“There is no way you can use the word ‘reality’ without quotation marks around it.”
– Joseph Campbell
If you’ve attended my workshop or heard me speak you know I emphatically declare that the first curiosity skill – testing your perspective – is the most significant behavior in the conversational capacity discipline. I spend more time explaining it, and providing examples, than with the other three skills combined. It’s that important.
Here are excerpts from my first two books that explain why:
From my first book, Conversational Capacity:
The first skill on the curiosity side of the scale counters our brain’s natural tendency to interpret things the way it wants—in ego-satisfying, reality-distorting, egregiously self-serving ways. It’s also an unusual skill. We weren’t taught to do this at home, school, or work. And, due to our brain’s proclivity for distorting reality in our favor, we’re actually prone to doing its opposite.
Remember, when we’re committed to informed choice we work to expand, change, and improve our thinking because we know that, to one degree or another, our mental maps of reality are almost always wrong. Except for the simplest of things—like our phone number or birthday—the pictures of reality we carry around in our heads are woefully inadequate, even about the most basic and familiar things. If we hold up the back of our hand so we can’t see it, for example, and then try to describe it perfectly to a person sitting next to us, we can’t do it. And if we lack a perfect mental map of the back of our own hand, how much more imperfect are our views of more complicated, less familiar things?

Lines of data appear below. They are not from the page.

(* ===== verification/TargetStateStore.v ===== *)
(** * TargetStateStore: reachability and consistency of targets

    Models [common/nodes/TargetStateStore.h] and [TargetStateStore.c], and the
    state types of [common/Types.h].  The combined update of states and buddy
    groups is in MirrorBuddyGroupMapper.v, which depends on this file. *)

From stdpp Require Import sorting strings.
From S2P Require Import Prelude Serialization SerializationLists RBTree.

Definition TargetReachabilityState_ONLINE : Z := 0.
Definition TargetReachabilityState_POFFLINE : Z := 1.
Definition TargetReachabilityState_OFFLINE : Z := 2.
Definition TargetConsistencyState_GOOD : Z := 0.
Definition TargetConsistencyState_NEEDS_RESYNC : Z := 1.
Definition TargetConsistencyState_BAD : Z := 2.

Record CombinedTargetState := mkCTS { reachabilityState : Z; consistencyState : Z }.
Record TargetStateInfo := mkTSI { targetID : Z; state : CombinedTargetState }.
Record TargetStateStore := mkStore { states : rbtree TargetStateInfo }.

#[export] Instance CombinedTargetState_eq_dec : EqDecision CombinedTargetState.
Proof. solve_decision. Defined.

(** Updating the elements of a tree in place while iterating over it. *)
Fixpoint rb_update {E} (f : E -> E) (t : rbtree E) : rbtree E :=
  match t with Leaf => Leaf | Node l e r => Node (rb_update f l) (f e) (rb_update f r) end.

Definition TargetStateStore_reachabilityStateToStr (state : Z) : string :=
  if state =? TargetReachabilityState_ONLINE then "Online"
  else if state =? TargetReachabilityState_POFFLINE then "Probably-offline"
  else if state =? TargetReachabilityState_OFFLINE then "Offline"
  else "<invalid_value>".

Definition TargetStateStore_consistencyStateToStr (state : Z) : string :=
  if state =? TargetConsistencyState_GOOD then "Good"
  else if state =? TargetConsistencyState_NEEDS_RESYNC then "Needs-resync"
  else if state =? TargetConsistencyState_BAD then "Bad"
  else "<invalid_value>".

Section TargetStateStore.
Context `{K : KernelRBTree TargetStateInfo targetID}.

Definition TargetStateStore_init : TargetStateStore := mkStore Leaf.
Definition TargetStateStore_uninit (this : TargetStateStore) : TargetStateStore := mkStore Leaf.

Fixpoint sync_states (t : rbtree TargetStateInfo) (l : list TargetStateMapping)
    : rbtree TargetStateInfo :=
  match l with
  | [] => t
  | s :: rest =>
      let stateInfo := mkTSI (tsTargetID s) (mkCTS (tsReachabilityState s) (tsConsistencyState s)) in
      sync_states (rb_insertOrReplace targetID t stateInfo).2 rest
  end.

Definition __TargetStateStore_syncStatesUnlocked (this : TargetStateStore)
    (l : list TargetStateMapping) : TargetStateStore := mkStore (sync_states Leaf l).

(** Each of the three lists is appended to. *)
Definition TargetStateStore_getStatesAsLists (this : TargetStateStore)
    (outTargetIDs outReachabilityStates outConsistencyStates : list Z) : list Z * list Z * list Z :=
  let infos := rb_iter (states this) in
  (outTargetIDs ++ (targetID <$> infos),
   outReachabilityStates ++ ((fun i => u8 (reachabilityState (state i))) <$> infos),
   outConsistencyStates ++ ((fun i => u8 (consistencyState (state i))) <$> infos)).

Definition set_reachability (s : Z) (i : TargetStateInfo) : TargetStateInfo :=
  if negb (reachabilityState (state i) =? s)
  then mkTSI (targetID i) (mkCTS s (consistencyState (state i))) else i.

Definition TargetStateStore_setAllStates (this : TargetStateStore) (s : Z) : bool * TargetStateStore :=
  (existsb (fun i => negb (reachabilityState (state i) =? s)) (rb_iter (states this)),
   mkStore (rb_update (set_reachability s) (states this))).

(** Result: whether the target is known, and its state. *)
Definition TargetStateStore_getState (this : TargetStateStore) (id : Z) : bool * CombinedTargetState :=
  match rb_find targetID (states this) id with
  | Some stateInfo => (true, state stateInfo)
  | None => (false, mkCTS TargetReachabilityState_OFFLINE TargetConsistencyState_GOOD)
  end.

(** ** The store implements a map from targets to states *)

Definition store_rep (this : TargetStateStore) (M : gmap Z CombinedTargetState) : Prop :=
  rb_sorted targetID (states this) /\ state <$> rb_map targetID (states this) = M.

Lemma store_empty : store_rep (mkStore Leaf) ∅.
Proof. split; [constructor|apply fmap_empty]. Qed.

Definition map_of_states (l : list TargetStateMapping) (M : gmap Z CombinedTargetState)
    : gmap Z CombinedTargetState :=
  foldl (fun M s => <[tsTargetID s := mkCTS (tsReachabilityState s) (tsConsistencyState s)]> M) M l.

Lemma sync_states_rep l t M :
  store_rep (mkStore t) M -> store_rep (mkStore (sync_states t l)) (map_of_states l M).
Proof.
  revert t M. induction l as [|e l IH]; intros t M [Hs HM]; cbn [sync_states]; [done|].
  apply IH. cbn [states] in *.
  destruct (rb_insertOrReplace_map targetID t
    (mkTSI (tsTargetID e) (mkCTS (tsReachabilityState e) (tsConsistencyState e))) Hs)
    as (Hs' & _ & Hm). split; [done|]. cbn [states]. by rewrite Hm, fmap_insert, HM.
Qed.

Lemma inorder_update {E} (f : E -> E) t : inorder (rb_update f t) = f <$> inorder t.
Proof. induction t as [|l IHl e r IHr]; simpl; [done|]. by rewrite IHl, IHr, fmap_app. Qed.

Lemma set_reachability_key s i : targetID (set_reachability s i) = targetID i.
Proof. unfold set_reachability. by destruct (negb _). Qed.

Lemma set_reachability_state s i :
  state (set_reachability s i) = mkCTS s (consistencyState (state i)).
Proof.
  unfold set_reachability. destruct (Z.eqb_spec (reachabilityState (state i)) s) as [E|E]; simpl.
  - rewrite <- E. by destruct (state i).
  - done.
Qed.

Lemma update_rep this M s :
  store_rep this M ->
  store_rep (mkStore (rb_update (set_reachability s) (states this)))
            ((fun c => mkCTS s (consistencyState c)) <$> M).
Proof.
  intros [Hs <-]. assert (Hs' : rb_sorted targetID (rb_update (set_reachability s) (states this))).
  { unfold rb_sorted in *. rewrite inorder_update. clear -Hs.
    induction Hs as [|x l Hl IH Hf]; simpl; constructor; [done|].
    rewrite Forall_forall in Hf. apply Forall_forall.
    intros y (z & -> & Hz)%list_elem_of_fmap. unfold lt_key. rewrite !set_reachability_key.
    by apply Hf. }
  split; [done|]. cbn [states]. apply map_eq. intros k. rewrite !lookup_fmap.
  assert (E : rb_map targetID (rb_update (set_reachability s) (states this)) =
              set_reachability s <$> rb_map targetID (states this)).
  { apply rb_map_ext; [done| |].
    - intros e. rewrite inorder_update, list_elem_of_fmap, lookup_fmap_Some. split.
      + intros (x & -> & Hx). exists x. split; [done|]. rewrite set_reachability_key.
        by apply rb_map_lookup.
      + intros (x & <- & Hx). apply rb_map_lookup in Hx as [Hx _]; [|done]. by exists x.
    - intros k' e. rewrite lookup_fmap_Some. intros (x & <- & Hx).
      apply rb_map_lookup in Hx as [_ <-]; [|done]. apply set_reachability_key. }
  rewrite E, lookup_fmap. destruct (rb_map targetID (states this) !! k); simpl; [|done].
  by rewrite set_reachability_state.
Qed.
End TargetStateStore.

(** ** Properties *)

(** The state store is a map from target to state.  For any kernel tree that
    keeps its promises: syncing replaces all states by the received list (the
    last entry of a target wins); [getState] returns the state of a known target,
    and for an unknown one false with the state "offline, good";
    [setAllStates] sets the reachability of every target, keeps the consistency
    states and tells whether any reachability changed. *)
Theorem state_store_refines (K : KernelRBTree TargetStateInfo targetID) (this : TargetStateStore)
    (M : gmap Z CombinedTargetState) (l : list TargetStateMapping) (id s : Z) :
  store_rep this M ->
  store_rep TargetStateStore_init ∅ /\
  store_rep (__TargetStateStore_syncStatesUnlocked this l) (map_of_states l ∅) /\
  TargetStateStore_getState this id =
    match M !! id with
    | Some c => (true, c)
    | None => (false, mkCTS TargetReachabilityState_OFFLINE TargetConsistencyState_GOOD)
    end /\
  store_rep (TargetStateStore_setAllStates this s).2 ((fun c => mkCTS s (consistencyState c)) <$> M) /\
  ((TargetStateStore_setAllStates this s).1 = true <->
     exists t c, M !! t = Some c /\ reachabilityState c <> s).
Proof.
  intros HR. pose proof HR as [Hs HM]. split_and!.
  - apply store_empty.
  - apply sync_states_rep, store_empty.
  - unfold TargetStateStore_getState. rewrite rb_find_map, <- HM, lookup_fmap by done.
    by destruct (rb_map targetID (states this) !! id).
  - by apply update_rep.
  - cbn [TargetStateStore_setAllStates fst]. rewrite existsb_exists.
    destruct (rb_iter_map targetID _ Hs) as [_ Hel]. split.
    + intros (i & Hi & Hne). apply list_elem_of_In, Hel in Hi.
      exists (targetID i), (state i). rewrite <- HM, lookup_fmap, Hi. split; [done|].
      by apply negb_true_iff, Z.eqb_neq in Hne.
    + intros (t & c & Hc & Hne). rewrite <- HM, lookup_fmap, fmap_Some in Hc.
      destruct Hc as (i & Hi & ->). pose proof Hi as [_ <-]%rb_map_lookup; [|done].
      exists i. split; [by apply list_elem_of_In, Hel|]. by apply negb_true_iff, Z.eqb_neq.
Qed.

Lemma state_store_refines_witness :
  let K := chain_kernel TargetStateInfo targetID in
  store_rep (__TargetStateStore_syncStatesUnlocked TargetStateStore_init
               [mkTSM 1 0 0; mkTSM 2 2 1]) {[1 := mkCTS 0 0; 2 := mkCTS 2 1]}.
Proof.
  exact (proj1 (proj2 (state_store_refines (chain_kernel TargetStateInfo targetID)
    TargetStateStore_init ∅ [mkTSM 1 0 0; mkTSM 2 2 1] 0 0 store_empty))).
Defined.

This begs a question: if we’re committed to being well informed, but our perspectives are always riddled with gaps and errors, how do we best detect and correct them? In our quest to make informed and effective choices, how do we check and improve our mental maps of reality?
One thing is clear; given our brain’s self-serving bias, it’s impossible to effectively test our thinking with our thinking—it always looks good. Our minds, after all, want to be right. If testing our thinking with our thinking worked, we could just sit in the lotus position on a yoga mat correcting our thinking before every decision and we’d be in good shape. But given our cognitive limitations, the best way to test our thinking is by bouncing it off other people—especially people with contrasting perspectives.
“The only way that we can be certain that our map of reality is valid is to expose it to the criticism and challenge of other map-makers,” explains M. Scott Peck. “Otherwise we live in a closed system—within a bell jar, to use Sylvia Plath’s analogy, rebreathing only our own fetid air, more and more subject to delusion.” Without conflicting frames of reference, in other words, we remain trapped in our maps of reality, making biased, less informed choices because we can’t correct errors we can’t see. So rather than treat our views like truths to be evangelized, we put forward our view—our position and the thinking behind it—and treat it like a hypothesis to be tested.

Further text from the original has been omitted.